Trooper Billy was not disposed to yield without a struggle, and at the first cry he whipped out his pistol, firing at his aggressor point blank, missing the leader but hitting his confederate, Hawkeye, who tumbled down with a loud squeal, as unlike an Indian war-whoop as it is possible to imagine. Simultaneously, Thundercloud discharged his gun at Jimmy the coachman, who, instead of putting his hands up at the challenge, began to lash the billies, and had just turned them off the log, when--pop, crash! went the two weapons.
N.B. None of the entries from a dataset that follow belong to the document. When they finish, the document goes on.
Definition Once (A : Type) := option A.
Definition once {A} (t : A) : Once A := Some t.
#[export] Instance once_stream {A} : AsyncStream (Once A) A := λ s, (Next s, None).

Definition FromIter (A : Type) := list A.
#[export] Instance from_iter_stream {A} : AsyncStream (FromIter A) A := λ s,
  match s with [] => (Next None, []) | a :: s => (Next (Some a), s) end.

Record Repeat (A : Type) := mk_repeat { rp_item : A }.
Arguments mk_repeat {A}.
Arguments rp_item {A}.
#[export] Instance repeat_stream {A} : AsyncStream (Repeat A) A := λ s, (Next (Some (rp_item s)), s).

(** [FromFn] and [RepeatWith]: a closure with its state. *)
Record FromFn (St A : Type) := mk_fromfn { fn_state : St; fn_f : St → option A * St }.
Arguments mk_fromfn {St A}.
Arguments fn_state {St A}.
Arguments fn_f {St A}.
#[export] Instance from_fn_stream {St A} : AsyncStream (FromFn St A) A := λ s,
  let '(o, st) := fn_f s (fn_state s) in (Next o, mk_fromfn st (fn_f s)).
Record RepeatWith (St A : Type) := mk_repeatwith { rw_state : St; rw_f : St → A * St }.
Arguments mk_repeatwith {St A}.
Arguments rw_state {St A}.
Arguments rw_f {St A}.
#[export] Instance repeat_with_stream {St A} : AsyncStream (RepeatWith St A) A := λ s,
  let '(a, st) := rw_f s (rw_state s) in (Next (Some a), mk_repeatwith st (rw_f s)).

Record Successors (A : Type) := mk_succ { su_succ : A → option A; su_slot : option A }.
Arguments mk_succ {A}.
Arguments su_succ {A}.
Arguments su_slot {A}.
#[export] Instance successors_stream {A} : AsyncStream (Successors A) A := λ s,
  match su_slot s with
  | None => (Next None, s)
  | Some a => (Next (Some a), mk_succ (su_succ s) (su_succ s a))
  end.

Inductive PendingStream := mk_pending.
#[export] Instance pending_stream {A} : AsyncStream PendingStream A := λ s, (Wait false, s).

(** ** Adaptors *)

Section adaptors.
Context {S U A B : Type} `{AsyncStream S A} `{AsyncStream U B}.

Record Map := mk_map { mp_stream : S; mp_f : A → B }.
#[export] Instance map_stream : AsyncStream Map B := λ m,
  on_next (inside (λ s, mk_map s (mp_f m)) (poll_next (mp_stream m))) (λ o m, (Next (mp_f m <$> o), m)).

Record Filter := mk_filter { fl_stream : S; fl_p : A → bool }.
#[export] Instance filter_stream : AsyncStream Filter A := λ m,
  on_next (inside (λ s, mk_filter s (fl_p m)) (poll_next (fl_stream m))) (λ o m,
    match o with
    | Some v => if fl_p m v then (Next (Some v), m) else (Wait false, m)
    | None => (Next None, m)
    end).

Record FilterMap := mk_filtermap { fm_stream : S; fm_f : A → option B }.
#[export] Instance filter_map_stream : AsyncStream FilterMap B := λ m,
  on_next (inside (λ s, mk_filtermap s (fm_f m)) (poll_next (fm_stream m))) (λ o m,
    match o with
    | Some v => match fm_f m v with Some b => (Next (Some b), m) | None => (Wait false, m) end
    | None => (Next None, m)
    end).

Record STake := mk_stake { st_stream : S; st_remaining : nat }.
#[export] Instance take_stream : AsyncStream STake A := λ m,
  if decide (st_remaining m = 0)%nat then (Next None, m)
  else
    on_next (inside (λ s, mk_stake s (st_remaining m)) (poll_next (st_stream m))) (λ o m,
      match o with
      | Some v => (Next (Some v), mk_stake (st_stream m) (st_remaining m - 1))
      | None => (Next None, mk_stake (st_stream m) 0)
      end).
(** A stream that keeps its promise is collected to its items and nothing else. *)
Lemma collects_items {S A} `{Stream S A} s l : s_wf s → collects s l ↔ l = s_items s.
Proof.
  intros Hs. split.
  - intros Hc. induction Hc as [s s' E|s s' a l E _ IH|s s' b l E _ IH]; pose proof (s_step s Hs) as Hp;
      unfold next_ok in Hp; rewrite E in Hp; cbn in Hp.
    + done.
    + destruct Hp as (Hw & -> & _). by rewrite IH.
    + destruct Hp as (Hw & <- & _). by apply IH.
  - intros ->. remember (s_left s) as n eqn:En. revert s Hs En.
    induction (lt_wf n) as [n _ IH]. intros s Hs ->. pose proof (s_step s Hs) as Hp. unfold next_ok in Hp.
    destruct (poll_next s) as [[[a|]|b|] s'] eqn:E; cbn in Hp; [| | |done].
    + destruct Hp as (Hw & -> & Hl). eapply collects_item; [done|]. by eapply IH.
    + rewrite Hp. by eapply collects_end.
    + destruct Hp as (Hw & <- & Hl). eapply collects_wait; [done|]. by eapply IH.
Qed.

(** ** The adaptors compute their list functions *)

Section refine.
Context {S U A B : Type} `{Stream S A} `{Stream U B}.

(** C39: stream adaptors are the list functions of their names.  Over any stream
    that keeps its promise, collecting an adaptor ends, and gives exactly the list
    function applied to the items of the stream, whatever polls were not ready. *)
Theorem stream_adaptors_refine (s : S) (u : U) :
  s_wf s → s_wf u →
  (∀ (f : A → B) l, collects (mk_map s f) l ↔ l = f <$> s_items s) ∧
  (∀ (p : A → bool) l, collects (mk_filter s p) l ↔ l = base.filter (λ a, p a = true) (s_items s)) ∧
  (∀ (f : A → option B) l, collects (mk_filtermap s f) l ↔ l = omap f (s_items s)) ∧
  (∀ n l, collects (mk_stake s n) l ↔ l = take n (s_items s)) ∧
  (∀ n l, collects (mk_skip s n) l ↔ l = drop n (s_items s)) ∧
  (∀ n m l, step_by_new s n = Ok m → collects m l ↔ l = every (n - 1) 0 (s_items s)) ∧
  (∀ (p : A → bool) l, collects (mk_takewhile s p) l ↔ l = take_while p (s_items s)) ∧
  (∀ (p : A → bool) fuel l, (length (s_items s) < fuel)%nat →
     collects (mk_skipwhile s (Some p) fuel) l ↔ l = drop_while p (s_items s)) ∧
  (∀ l, collects (mk_enum s 0) l ↔ l = enum_from 0 (s_items s)) ∧
  (∀ l, collects (mk_zip None s u) l ↔ l = zip (s_items s) (s_items u)) ∧
  (∀ St (f : St → A → St * option B) st l, collects (mk_scan _ s st f) l ↔ l = scan_list f st (s_items s)) ∧
  (∀ St (f : St → A → St) st l, collects (mk_inspect _ s st f) l ↔ l = s_items s).
Proof.
  intros Hs Hu. split_and!; intros.
  - by rewrite collects_items.
  - by rewrite collects_items.
  - by rewrite collects_items.
  - by rewrite collects_items.
  - by rewrite collects_items.
  - destruct n as [|n]; [done|]. simplify_eq/=. rewrite collects_items by done. cbn. by rewrite Nat.sub_0_r.
  - by rewrite collects_items.
  - by rewrite collects_items.
  - by rewrite collects_items.
  - by rewrite collects_items.
  - by rewrite collects_items.
  - by rewrite collects_items.
Qed.
End refine.
(** Reading on from a cursor to the end. *)
Lemma read_rest fuel g f n c start : ∀ buf,
  f_node f = VNode n → nodes (store g) !! n = Some (FileNode c) → cap_contains (f_cap f) CAP_READ = true →
  0 ≤ f_offset f ≤ Z.of_nat (length c) → Z.of_nat (length c) < 2 ^ 63 → (length c - Z.to_nat (f_offset f) < fuel)%nat →
  ∃ x, read_to_end_internal fuel (g, f) buf start =
    Some (Ready (Ok (length buf + (length c - Z.to_nat (f_offset f)) - start)%nat), x, buf ++ drop (Z.to_nat (f_offset f)) c).
Proof.
  revert f. induction fuel as [|fuel IH]; intros f buf Hn Hc Hcap Hoff Hlen Hf; [lia|]. cbn [read_to_end_internal].
  unfold poll_read. cbn [file_AsyncRead]. unfold file_poll_read. cbn [fst snd].
  rewrite (file_read_content g f n c PROBE) by (done || (unfold two64, PROBE; lia)).
  destruct (take PROBE (drop (Z.to_nat (f_offset f)) c)) as [|b bs] eqn:Eb.
  - assert (Hnil : drop (Z.to_nat (f_offset f)) c = []) by (by destruct (drop _ c)).
    apply (f_equal length) in Hnil as Hl. rewrite length_drop in Hl. cbn in Hl. eexists.
    by rewrite Hnil, app_nil_r, Hl, Nat.add_0_r.
  - set (f' := with_offset f _).
    assert (Hd : (length (b :: bs) ≤ length c - Z.to_nat (f_offset f))%nat) by (rewrite <- Eb, length_take, length_drop; lia).
    assert (Hoff' : Z.to_nat (f_offset f') = (Z.to_nat (f_offset f) + length (b :: bs))%nat) by (cbn in *; lia).
    edestruct (IH f' (buf ++ b :: bs)) as [x Hx]; [done..| |done| |].
    { cbn in *. lia. }
    { rewrite Hoff'. cbn in *. lia. }
    exists x. rewrite Hx, Hoff', <- app_assoc.
    assert (Hdrop : (b :: bs) ++ drop (Z.to_nat (f_offset f) + length (b :: bs)) c = drop (Z.to_nat (f_offset f)) c).
    { rewrite <- Eb, <- drop_drop. apply take_drop_length. }
    rewrite Hdrop, length_app.
    by replace (length buf + length (b :: bs) + (length c - (Z.to_nat (f_offset f) + length (b :: bs))) - start)%nat
      with (length buf + (length c - Z.to_nat (f_offset f)) - start)%nat by lia.
Qed.

Lemma api_read_file fuel g path n c : nodes (store g) !! n = Some (FileNode c) →
  fs_lookup alive g None path = Ok (VNode n) → Z.of_nat (length c) < 2 ^ 63 → (length c < fuel)%nat →
  api_read alive fuel g path = Some (Ok c).
Proof.
  intros Hn Hl Hlen Hf. unfold api_read. rewrite (open_read_file g path n c) by done. cbn [hbind fst snd].
  assert (reserve g (handle n CAP_READ) = Ok ()) as ->.
  { unfold reserve, file_metadata, Fops.file_get_attr. rewrite cap_access_spec. cbn. unfold get_attr. rewrite Hn. cbn.
    change (cap_contains CAP_READ 0) with true. cbn. unfold md_len. cbn. by rewrite bool_decide_eq_true_2. }
  cbn [hbind]. destruct (read_rest fuel g (handle n CAP_READ) n c 0 []) as [x ->]; [done..|cbn; lia|done|cbn; lia|]. done.
Qed.
(* ===== verification/Stdio.v ===== *)
(** Standard input, output and error ([modules/executor/src/stdio.rs]): the
    objects a new process finds behind descriptors 0, 1 and 2.

    The console (axhal) is what has been typed and not yet read, and what was
    put out: [getchar] takes the first character typed, or none when there is
    none yet; [putchar] and [write_bytes] put characters out.  A read of
    standard input is a future: a poll takes what has been typed, edits the line
    of the object with it, and is [Pending] when the line is not ended, the line
    so far kept for the next poll.  More is typed between two polls. *)

From S2P Require Import Prelude Path Vfs Fops UserMem Link FdManager FdCalls.

Definition LF : Z := 10.
Definition CR : Z := 13.
Definition DL : Z := 127.
Definition BS : Z := 8.
Definition SPACE : Z := 32.
Definition BACKSPACE : list Z := [BS; SPACE; BS].

(** ** The console *)
Record console := mk_con { con_in : list Z; con_out : list Z }.

Definition getchar (c : console) : option Z * console :=
  match con_in c with
  | [] => (None, c)
  | x :: rest => (Some x, mk_con rest (con_out c))
  end.
Definition write_bytes (bs : list Z) (c : console) : console := mk_con (con_in c) (con_out c ++ bs).
Definition putchar (x : Z) : console → console := write_bytes [x].
(** Characters arrive. *)
Definition typed (bs : list Z) (c : console) : console := mk_con (con_in c ++ bs) (con_out c).

(** ** The objects *)

(** [Stdin]: its flags, and the line so far, a [String], as its characters. *)
Record stdin := mk_stdin { in_flags : Z; in_line : str }.
(** [Stdout] and [Stderr] have flags only. *)
Record stdout := mk_stdout { out_flags : Z }.

(** The loop of a read into a buffer that is not one byte long: whether the line
    was ended.  It stops when no character is there, and takes one at each turn,
    so what has been typed bounds it. *)
Fixpoint edit_loop (fuel : nat) (line : str) (c : console) : option (bool * str * console) :=
  match fuel with
  | O => None
  | S fuel =>
      match getchar c with
      | (None, c) => Some (false, line, c)
      | (Some x, c) =>
          if decide (x = LF ∨ x = CR) then Some (true, line ++ [LF], putchar LF c)
          else if decide (x = BS ∨ x = DL) then
            if decide (line = []) then edit_loop fuel line c
            else edit_loop fuel (take (pred (length line)) line) (write_bytes BACKSPACE c)
          else edit_loop fuel (line ++ [x]) (putchar x c)
      end
  end.

(** One poll of a read into a buffer of [n] bytes.  The line is put in the
    buffer as UTF-8; [buf[..len]] panics when it does not fit.  [None] is a loop
    out of fuel. *)
Definition stdin_poll_read (n : Z) (s : stdin) (c : console) : option (poll (outcome (list Z)) * stdin * console) :=
  if decide (n = 1) then
    match getchar c with
    | (Some x, c) => Some (Ready (Ok [x]), s, c)
    | (None, c) => Some (Pending, s, c)
    end
  else
    '(ended, line, c) ← edit_loop (S (length (con_in c))) (in_line s) c;
    if ended : bool then
      let bytes := utf8 line in
      if decide (n < Z.of_nat (length bytes)) then Some (Ready Panic, mk_stdin (in_flags s) line, c)
      else Some (Ready (Ok bytes), mk_stdin (in_flags s) [], c)
    else Some (Pending, mk_stdin (in_flags s) line, c).

(** Awaiting it: a poll, and when it is pending another after the next burst of
    typing.  With no burst left the read is still waiting. *)
Fixpoint stdin_read (n : Z) (s : stdin) (c : console) (bursts : list (list Z))
    : option (poll (outcome (list Z)) * stdin * console * list (list Z)) :=
  '(r, s, c) ← stdin_poll_read n s c;
  match r, bursts with
  | Pending, b :: bursts => stdin_read n s (typed b c) bursts
  | _, _ => Some (r, s, c, bursts)
  end.

(** Everything else a call can do. *)
Definition stdin_write (bs : list Z) (s : stdin) (c : console) : outcome Z * stdin * console := (Panic, s, c).
Definition stdin_flush : outcome unit := Panic.
Definition stdin_readable : bool := true.
Definition stdin_writable : bool := false.
Definition stdin_executable : bool := false.
Definition stdin_type : FileIOType := Stdin.
Definition stdin_ready_to_read : bool := true.
Definition stdin_ready_to_write : bool := false.

Definition stdout_read : outcome (list Z) := Panic.
Definition stdout_write (bs : list Z) (c : console) : outcome Z * console := (Ok (Z.of_nat (length bs)), write_bytes bs c).
Definition stdout_flush : outcome unit := Ok ().
Definition stdout_seek (pos : SeekFrom) : outcome Z := Err Unsupported.
Definition stdout_readable : bool := false.
Definition stdout_writable : bool := true.
Definition stdout_executable : bool := false.
Definition stdout_type : FileIOType := Stdout.
Definition stdout_ready_to_read : bool := false.
Definition stdout_ready_to_write : bool := true.

Definition stderr_read : outcome (list Z) := Panic.
Definition stderr_write (bs : list Z) (c : console) : outcome Z * console := (Ok (Z.of_nat (length bs)), write_bytes bs c).
Definition stderr_flush : outcome unit := Ok ().
Definition stderr_seek (pos : SeekFrom) : outcome Z := Err Unsupported.
Definition stderr_readable : bool := false.
Definition stderr_writable : bool := true.
Definition stderr_executable : bool := false.
Definition stderr_type : FileIOType := Stderr.
Definition stderr_ready_to_read : bool := false.
Definition stderr_ready_to_write : bool := true.

(** [set_status] takes flags that close the file on [exec] and refuses others;
    standard error keeps the defaults of the trait, which have no flags. *)
Definition flags_set_status (flags old : Z) : bool * Z :=
  if of_contains flags CLOEXEC then (true, flags) else (false, old).
Definition flags_set_close_on_exec (is_set : bool) (old : Z) : bool * Z :=
  (true, if is_set then Z.lor old CLOEXEC else Z.land old (Z.lnot CLOEXEC)).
And now the unforeseen occurred. The steer and the billies bolted! Down the ridge and along the road they dashed at breakneck speed; the steer roaring and kicking, the four strong billies baaing, and neither driver nor rider could control the brutes. Away they scurried along the rough bush-track, the cart bumping and rocking over the ruts; every jump of the trap bringing a fresh bleat from the fear-stricken goats.
After racing along for nearly a mile and finding his steed unmanageable, getting frightened too, Yellow Billy slipped over the stern, and by good luck dropped upon his feet. It was different with Jimmy, who gallantly hung on to the billies. The creek was what he most feared, and it was very close now. He had, however, got a pull on the beasts, and they were slackening a little, but, as ill-luck would have it, on going down a gully one of the wheels caught a tree root, and in a jiffy capsized the cart, sending the driver head over heels into a clump of bracken.
The incident gave fresh impetus to the runaways, who rushed on baaing; dashing at length down the steep incline of the creek, the cart righted itself as it tumbled adown the gradient. They tore over the stream and up the bank, finally leaving the track, and getting boxed up in the scrub.
After lying in a stunned condition for a few minutes, Jimmy scrambled up. But the moment he put his weight on his right foot he let out a yell, caused by the terrific pain that shot through his ankle. It was unbearable, and he tumbled down in an almost fainting condition.